▽

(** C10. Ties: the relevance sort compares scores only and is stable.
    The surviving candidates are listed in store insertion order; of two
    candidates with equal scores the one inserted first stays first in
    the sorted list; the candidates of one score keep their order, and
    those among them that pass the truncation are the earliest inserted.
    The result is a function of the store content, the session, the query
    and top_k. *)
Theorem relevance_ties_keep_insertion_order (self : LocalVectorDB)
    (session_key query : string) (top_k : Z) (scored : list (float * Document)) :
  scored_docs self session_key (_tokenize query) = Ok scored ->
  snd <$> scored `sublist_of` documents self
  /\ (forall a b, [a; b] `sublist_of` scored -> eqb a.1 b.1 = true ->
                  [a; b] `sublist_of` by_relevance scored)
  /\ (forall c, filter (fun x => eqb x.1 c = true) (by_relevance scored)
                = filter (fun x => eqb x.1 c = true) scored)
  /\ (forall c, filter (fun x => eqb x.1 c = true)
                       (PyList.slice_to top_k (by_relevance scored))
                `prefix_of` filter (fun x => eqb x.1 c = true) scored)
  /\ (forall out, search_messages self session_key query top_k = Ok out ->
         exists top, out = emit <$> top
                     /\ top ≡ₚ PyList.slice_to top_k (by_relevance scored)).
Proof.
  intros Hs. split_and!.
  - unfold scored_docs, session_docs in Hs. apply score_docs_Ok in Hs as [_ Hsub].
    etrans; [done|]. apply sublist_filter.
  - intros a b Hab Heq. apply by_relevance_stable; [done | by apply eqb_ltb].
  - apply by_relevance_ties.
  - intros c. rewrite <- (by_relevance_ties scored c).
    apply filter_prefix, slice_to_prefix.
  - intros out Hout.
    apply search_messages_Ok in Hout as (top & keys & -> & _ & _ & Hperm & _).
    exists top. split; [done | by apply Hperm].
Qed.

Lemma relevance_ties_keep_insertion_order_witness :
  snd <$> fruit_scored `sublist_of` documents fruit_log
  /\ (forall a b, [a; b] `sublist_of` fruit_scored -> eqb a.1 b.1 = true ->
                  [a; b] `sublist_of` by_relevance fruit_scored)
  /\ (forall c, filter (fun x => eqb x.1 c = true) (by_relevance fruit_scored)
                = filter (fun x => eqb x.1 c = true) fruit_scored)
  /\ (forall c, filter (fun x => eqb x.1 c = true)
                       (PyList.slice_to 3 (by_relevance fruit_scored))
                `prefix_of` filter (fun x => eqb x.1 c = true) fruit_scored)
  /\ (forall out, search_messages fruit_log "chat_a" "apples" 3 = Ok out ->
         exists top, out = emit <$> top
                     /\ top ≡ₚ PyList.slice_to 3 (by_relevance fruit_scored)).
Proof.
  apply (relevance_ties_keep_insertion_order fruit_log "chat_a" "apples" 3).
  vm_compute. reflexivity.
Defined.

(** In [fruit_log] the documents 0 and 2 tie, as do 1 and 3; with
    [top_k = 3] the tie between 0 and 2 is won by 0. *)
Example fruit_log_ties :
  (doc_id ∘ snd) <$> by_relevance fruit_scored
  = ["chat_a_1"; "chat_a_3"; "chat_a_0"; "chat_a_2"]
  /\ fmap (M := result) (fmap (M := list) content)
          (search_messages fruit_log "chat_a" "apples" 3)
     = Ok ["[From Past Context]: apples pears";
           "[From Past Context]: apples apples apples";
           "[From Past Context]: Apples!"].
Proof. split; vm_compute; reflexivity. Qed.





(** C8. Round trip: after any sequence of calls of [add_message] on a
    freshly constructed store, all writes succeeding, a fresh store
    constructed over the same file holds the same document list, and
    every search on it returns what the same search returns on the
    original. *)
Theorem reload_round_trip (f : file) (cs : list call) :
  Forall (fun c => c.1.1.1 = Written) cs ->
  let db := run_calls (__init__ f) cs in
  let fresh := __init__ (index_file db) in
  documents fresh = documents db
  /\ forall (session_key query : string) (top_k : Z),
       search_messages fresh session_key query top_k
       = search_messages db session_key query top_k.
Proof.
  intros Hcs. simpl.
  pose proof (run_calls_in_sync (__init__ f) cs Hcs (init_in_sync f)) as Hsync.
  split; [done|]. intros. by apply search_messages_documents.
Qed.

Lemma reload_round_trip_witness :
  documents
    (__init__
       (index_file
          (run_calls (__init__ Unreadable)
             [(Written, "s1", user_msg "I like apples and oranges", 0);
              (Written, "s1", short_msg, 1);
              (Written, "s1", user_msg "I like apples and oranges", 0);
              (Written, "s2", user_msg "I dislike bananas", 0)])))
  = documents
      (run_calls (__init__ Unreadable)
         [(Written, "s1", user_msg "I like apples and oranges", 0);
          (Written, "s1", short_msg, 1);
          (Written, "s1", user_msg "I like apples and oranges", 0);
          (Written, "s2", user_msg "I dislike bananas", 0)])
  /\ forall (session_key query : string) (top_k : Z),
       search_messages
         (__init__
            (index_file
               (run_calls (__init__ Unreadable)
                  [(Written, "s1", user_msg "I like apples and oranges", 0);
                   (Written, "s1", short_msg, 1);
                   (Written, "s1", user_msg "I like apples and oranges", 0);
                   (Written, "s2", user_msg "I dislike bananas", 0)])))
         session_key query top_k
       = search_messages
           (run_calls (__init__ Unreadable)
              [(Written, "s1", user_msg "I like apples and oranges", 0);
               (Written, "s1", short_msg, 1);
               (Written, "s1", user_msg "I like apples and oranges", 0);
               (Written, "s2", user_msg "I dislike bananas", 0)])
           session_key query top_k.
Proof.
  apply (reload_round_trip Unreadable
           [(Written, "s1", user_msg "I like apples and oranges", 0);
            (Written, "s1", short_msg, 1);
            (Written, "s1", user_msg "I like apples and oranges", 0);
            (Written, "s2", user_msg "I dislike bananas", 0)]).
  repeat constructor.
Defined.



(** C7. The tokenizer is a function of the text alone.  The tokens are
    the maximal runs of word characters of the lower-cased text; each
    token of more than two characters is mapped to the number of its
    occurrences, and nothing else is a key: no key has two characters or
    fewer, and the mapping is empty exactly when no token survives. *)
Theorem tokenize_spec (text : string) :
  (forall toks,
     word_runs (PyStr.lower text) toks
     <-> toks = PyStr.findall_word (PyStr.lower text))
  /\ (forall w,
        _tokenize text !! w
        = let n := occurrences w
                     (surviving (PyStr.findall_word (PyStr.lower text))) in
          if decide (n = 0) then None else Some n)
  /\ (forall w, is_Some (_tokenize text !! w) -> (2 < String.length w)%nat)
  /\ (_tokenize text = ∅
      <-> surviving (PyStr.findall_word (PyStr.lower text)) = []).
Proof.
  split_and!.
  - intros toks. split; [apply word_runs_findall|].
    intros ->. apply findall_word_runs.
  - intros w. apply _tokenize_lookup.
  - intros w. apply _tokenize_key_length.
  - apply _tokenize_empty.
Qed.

△
▽

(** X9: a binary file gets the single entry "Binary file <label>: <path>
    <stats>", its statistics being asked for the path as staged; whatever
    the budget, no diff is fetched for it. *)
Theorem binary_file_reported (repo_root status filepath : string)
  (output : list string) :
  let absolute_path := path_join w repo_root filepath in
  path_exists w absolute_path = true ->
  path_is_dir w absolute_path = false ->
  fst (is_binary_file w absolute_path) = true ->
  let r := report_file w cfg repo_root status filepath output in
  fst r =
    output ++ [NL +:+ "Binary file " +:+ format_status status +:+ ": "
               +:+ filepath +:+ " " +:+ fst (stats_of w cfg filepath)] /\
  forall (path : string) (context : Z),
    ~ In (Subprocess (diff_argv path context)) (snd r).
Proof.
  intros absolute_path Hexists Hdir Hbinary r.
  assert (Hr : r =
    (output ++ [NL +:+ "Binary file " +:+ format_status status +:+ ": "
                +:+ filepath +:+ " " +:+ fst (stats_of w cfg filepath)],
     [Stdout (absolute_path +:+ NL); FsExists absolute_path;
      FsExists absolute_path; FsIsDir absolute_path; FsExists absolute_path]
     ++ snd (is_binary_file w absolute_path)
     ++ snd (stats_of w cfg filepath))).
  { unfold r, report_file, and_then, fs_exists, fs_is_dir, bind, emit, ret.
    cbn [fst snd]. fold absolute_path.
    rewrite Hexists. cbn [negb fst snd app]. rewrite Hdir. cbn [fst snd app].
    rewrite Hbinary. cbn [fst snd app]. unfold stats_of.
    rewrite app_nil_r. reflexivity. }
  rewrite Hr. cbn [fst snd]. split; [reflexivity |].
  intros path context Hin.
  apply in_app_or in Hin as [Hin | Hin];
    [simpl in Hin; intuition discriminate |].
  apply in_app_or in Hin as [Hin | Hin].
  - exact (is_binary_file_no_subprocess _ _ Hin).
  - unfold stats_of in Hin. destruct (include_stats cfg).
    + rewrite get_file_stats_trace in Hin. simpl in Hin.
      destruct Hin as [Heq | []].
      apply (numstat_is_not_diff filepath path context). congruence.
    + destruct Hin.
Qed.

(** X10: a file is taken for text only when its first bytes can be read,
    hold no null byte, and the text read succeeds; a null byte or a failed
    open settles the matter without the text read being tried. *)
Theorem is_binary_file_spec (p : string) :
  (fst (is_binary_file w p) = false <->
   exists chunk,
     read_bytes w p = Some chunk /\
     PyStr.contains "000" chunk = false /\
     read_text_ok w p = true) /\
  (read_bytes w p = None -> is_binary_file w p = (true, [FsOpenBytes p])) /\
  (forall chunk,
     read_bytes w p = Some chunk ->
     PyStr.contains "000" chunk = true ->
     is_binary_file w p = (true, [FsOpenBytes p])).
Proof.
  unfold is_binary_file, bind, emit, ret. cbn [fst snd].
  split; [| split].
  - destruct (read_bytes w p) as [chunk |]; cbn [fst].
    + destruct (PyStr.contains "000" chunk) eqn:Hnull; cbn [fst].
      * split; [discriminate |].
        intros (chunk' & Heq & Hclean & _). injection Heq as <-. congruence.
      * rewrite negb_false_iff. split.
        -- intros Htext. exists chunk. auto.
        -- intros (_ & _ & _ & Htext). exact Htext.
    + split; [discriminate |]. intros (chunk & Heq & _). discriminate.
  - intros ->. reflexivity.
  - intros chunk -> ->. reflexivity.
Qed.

△

■ **What you have to do**
Show all lines above that contain "being".

■ **Output below**
    <stats>", its statistics being asked for the path as staged; whatever
    open settles the matter without the text read being tried. *)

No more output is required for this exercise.